§ **Exercise goal**:
Print this span of the material below exactly: the line with "truthy o = true", the line with "and a rate limit", and every line between them, but nothing else.

- Opening Delimiter -

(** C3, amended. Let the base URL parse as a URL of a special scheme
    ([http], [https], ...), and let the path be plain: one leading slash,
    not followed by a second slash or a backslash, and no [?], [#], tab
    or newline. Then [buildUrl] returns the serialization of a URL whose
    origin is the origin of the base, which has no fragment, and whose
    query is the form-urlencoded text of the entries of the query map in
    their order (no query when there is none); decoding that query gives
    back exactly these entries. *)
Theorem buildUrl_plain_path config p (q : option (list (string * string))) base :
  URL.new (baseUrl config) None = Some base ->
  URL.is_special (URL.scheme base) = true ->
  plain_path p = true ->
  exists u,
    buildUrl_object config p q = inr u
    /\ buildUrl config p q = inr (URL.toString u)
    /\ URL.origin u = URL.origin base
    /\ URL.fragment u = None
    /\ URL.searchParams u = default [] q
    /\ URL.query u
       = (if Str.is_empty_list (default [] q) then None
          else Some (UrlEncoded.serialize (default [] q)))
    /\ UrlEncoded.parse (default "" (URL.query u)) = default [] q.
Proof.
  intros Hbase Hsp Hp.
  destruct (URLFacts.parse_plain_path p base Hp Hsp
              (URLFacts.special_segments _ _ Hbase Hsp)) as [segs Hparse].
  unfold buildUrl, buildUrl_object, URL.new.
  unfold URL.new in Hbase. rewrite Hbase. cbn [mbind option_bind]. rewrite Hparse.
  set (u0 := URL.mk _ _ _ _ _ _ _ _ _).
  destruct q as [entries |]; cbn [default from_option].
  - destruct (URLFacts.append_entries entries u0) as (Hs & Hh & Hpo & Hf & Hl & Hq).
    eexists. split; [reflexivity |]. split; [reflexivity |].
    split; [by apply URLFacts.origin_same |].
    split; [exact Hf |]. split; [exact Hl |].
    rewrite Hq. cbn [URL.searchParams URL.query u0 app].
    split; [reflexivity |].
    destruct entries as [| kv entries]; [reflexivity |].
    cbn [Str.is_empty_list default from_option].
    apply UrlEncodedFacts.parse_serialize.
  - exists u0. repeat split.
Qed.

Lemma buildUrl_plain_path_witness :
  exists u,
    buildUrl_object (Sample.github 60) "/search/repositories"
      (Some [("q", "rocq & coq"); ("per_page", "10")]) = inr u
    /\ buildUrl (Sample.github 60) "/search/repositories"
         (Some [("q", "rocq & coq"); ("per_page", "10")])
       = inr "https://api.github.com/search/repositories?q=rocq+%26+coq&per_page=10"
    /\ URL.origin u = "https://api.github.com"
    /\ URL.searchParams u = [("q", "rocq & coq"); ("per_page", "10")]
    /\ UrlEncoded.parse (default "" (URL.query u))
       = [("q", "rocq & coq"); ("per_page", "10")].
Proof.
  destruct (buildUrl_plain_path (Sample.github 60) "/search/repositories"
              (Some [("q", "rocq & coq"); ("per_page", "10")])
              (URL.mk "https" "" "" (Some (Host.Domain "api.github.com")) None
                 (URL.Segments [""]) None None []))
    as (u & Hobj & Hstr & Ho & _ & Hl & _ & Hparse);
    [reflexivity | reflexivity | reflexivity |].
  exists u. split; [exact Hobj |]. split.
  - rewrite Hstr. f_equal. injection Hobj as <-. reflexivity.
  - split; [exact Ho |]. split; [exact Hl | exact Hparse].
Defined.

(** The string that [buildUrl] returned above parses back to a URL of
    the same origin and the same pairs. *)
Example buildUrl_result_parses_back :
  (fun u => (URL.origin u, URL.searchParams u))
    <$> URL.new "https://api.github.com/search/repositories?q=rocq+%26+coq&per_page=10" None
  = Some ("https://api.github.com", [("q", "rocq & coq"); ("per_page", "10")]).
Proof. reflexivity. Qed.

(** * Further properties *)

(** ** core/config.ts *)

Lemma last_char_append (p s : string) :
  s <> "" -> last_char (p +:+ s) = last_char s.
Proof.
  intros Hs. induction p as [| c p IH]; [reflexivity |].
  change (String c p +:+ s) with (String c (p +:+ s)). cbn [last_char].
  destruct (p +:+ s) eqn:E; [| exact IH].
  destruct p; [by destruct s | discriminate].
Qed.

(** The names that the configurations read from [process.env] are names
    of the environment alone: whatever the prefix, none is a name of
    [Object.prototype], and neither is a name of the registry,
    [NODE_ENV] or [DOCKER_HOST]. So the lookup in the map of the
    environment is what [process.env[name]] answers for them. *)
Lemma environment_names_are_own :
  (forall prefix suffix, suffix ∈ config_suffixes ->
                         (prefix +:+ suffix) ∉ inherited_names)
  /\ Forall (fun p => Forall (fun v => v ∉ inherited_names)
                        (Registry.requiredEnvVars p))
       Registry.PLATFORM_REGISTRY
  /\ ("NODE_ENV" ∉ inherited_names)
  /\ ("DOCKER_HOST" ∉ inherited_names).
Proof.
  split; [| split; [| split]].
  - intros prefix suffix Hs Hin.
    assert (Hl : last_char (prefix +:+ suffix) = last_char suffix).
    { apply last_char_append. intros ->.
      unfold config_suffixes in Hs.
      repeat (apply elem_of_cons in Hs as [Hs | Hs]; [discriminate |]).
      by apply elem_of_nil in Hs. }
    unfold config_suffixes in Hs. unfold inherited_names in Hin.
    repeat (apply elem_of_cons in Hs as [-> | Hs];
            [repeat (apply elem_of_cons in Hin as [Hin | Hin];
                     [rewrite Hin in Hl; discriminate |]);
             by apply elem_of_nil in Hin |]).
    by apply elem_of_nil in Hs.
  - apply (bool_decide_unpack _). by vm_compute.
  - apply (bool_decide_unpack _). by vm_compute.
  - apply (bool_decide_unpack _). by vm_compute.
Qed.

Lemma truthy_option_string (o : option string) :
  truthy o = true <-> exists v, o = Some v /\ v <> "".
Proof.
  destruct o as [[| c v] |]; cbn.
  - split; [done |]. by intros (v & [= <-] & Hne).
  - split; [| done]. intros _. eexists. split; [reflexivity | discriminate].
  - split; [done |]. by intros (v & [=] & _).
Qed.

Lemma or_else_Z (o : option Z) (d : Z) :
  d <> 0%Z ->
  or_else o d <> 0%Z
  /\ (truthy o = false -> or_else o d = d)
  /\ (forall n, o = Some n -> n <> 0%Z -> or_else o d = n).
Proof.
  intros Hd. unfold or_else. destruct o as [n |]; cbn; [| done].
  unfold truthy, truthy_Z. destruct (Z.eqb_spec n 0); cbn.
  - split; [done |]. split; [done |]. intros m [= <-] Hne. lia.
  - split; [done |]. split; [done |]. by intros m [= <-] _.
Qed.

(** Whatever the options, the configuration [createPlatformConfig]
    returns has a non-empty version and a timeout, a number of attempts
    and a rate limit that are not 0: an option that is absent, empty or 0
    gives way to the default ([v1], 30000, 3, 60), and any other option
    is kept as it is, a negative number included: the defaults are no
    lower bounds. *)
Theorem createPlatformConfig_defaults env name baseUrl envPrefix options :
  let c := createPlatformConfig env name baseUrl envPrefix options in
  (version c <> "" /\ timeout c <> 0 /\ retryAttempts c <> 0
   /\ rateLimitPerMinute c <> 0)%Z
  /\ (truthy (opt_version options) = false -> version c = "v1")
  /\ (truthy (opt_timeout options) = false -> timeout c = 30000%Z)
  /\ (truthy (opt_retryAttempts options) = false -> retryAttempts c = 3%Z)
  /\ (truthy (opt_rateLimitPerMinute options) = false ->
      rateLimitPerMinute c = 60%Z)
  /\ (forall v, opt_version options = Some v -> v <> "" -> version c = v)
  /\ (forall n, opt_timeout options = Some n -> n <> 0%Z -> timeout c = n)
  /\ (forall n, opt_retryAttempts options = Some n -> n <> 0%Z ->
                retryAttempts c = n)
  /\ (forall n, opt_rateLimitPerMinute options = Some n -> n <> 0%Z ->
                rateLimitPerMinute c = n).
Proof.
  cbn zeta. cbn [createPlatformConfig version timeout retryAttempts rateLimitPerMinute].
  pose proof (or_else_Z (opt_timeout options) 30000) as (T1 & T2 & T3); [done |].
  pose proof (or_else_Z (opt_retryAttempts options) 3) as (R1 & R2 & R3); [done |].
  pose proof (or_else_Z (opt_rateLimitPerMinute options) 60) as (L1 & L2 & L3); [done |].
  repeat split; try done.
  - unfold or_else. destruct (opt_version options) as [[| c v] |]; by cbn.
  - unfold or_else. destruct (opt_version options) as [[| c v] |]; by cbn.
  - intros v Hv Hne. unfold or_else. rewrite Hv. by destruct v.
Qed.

- Closing Delimiter -

§ **Solution to this problem**:
  truthy o = true <-> exists v, o = Some v /\ v <> "".
Proof.
  destruct o as [[| c v] |]; cbn.
  - split; [done |]. by intros (v & [= <-] & Hne).
  - split; [| done]. intros _. eexists. split; [reflexivity | discriminate].
  - split; [done |]. by intros (v & [=] & _).
Qed.

Lemma or_else_Z (o : option Z) (d : Z) :
  d <> 0%Z ->
  or_else o d <> 0%Z
  /\ (truthy o = false -> or_else o d = d)
  /\ (forall n, o = Some n -> n <> 0%Z -> or_else o d = n).
Proof.
  intros Hd. unfold or_else. destruct o as [n |]; cbn; [| done].
  unfold truthy, truthy_Z. destruct (Z.eqb_spec n 0); cbn.
  - split; [done |]. split; [done |]. intros m [= <-] Hne. lia.
  - split; [done |]. split; [done |]. by intros m [= <-] _.
Qed.

(** Whatever the options, the configuration [createPlatformConfig]
    returns has a non-empty version and a timeout, a number of attempts
    and a rate limit that are not 0: an option that is absent, empty or 0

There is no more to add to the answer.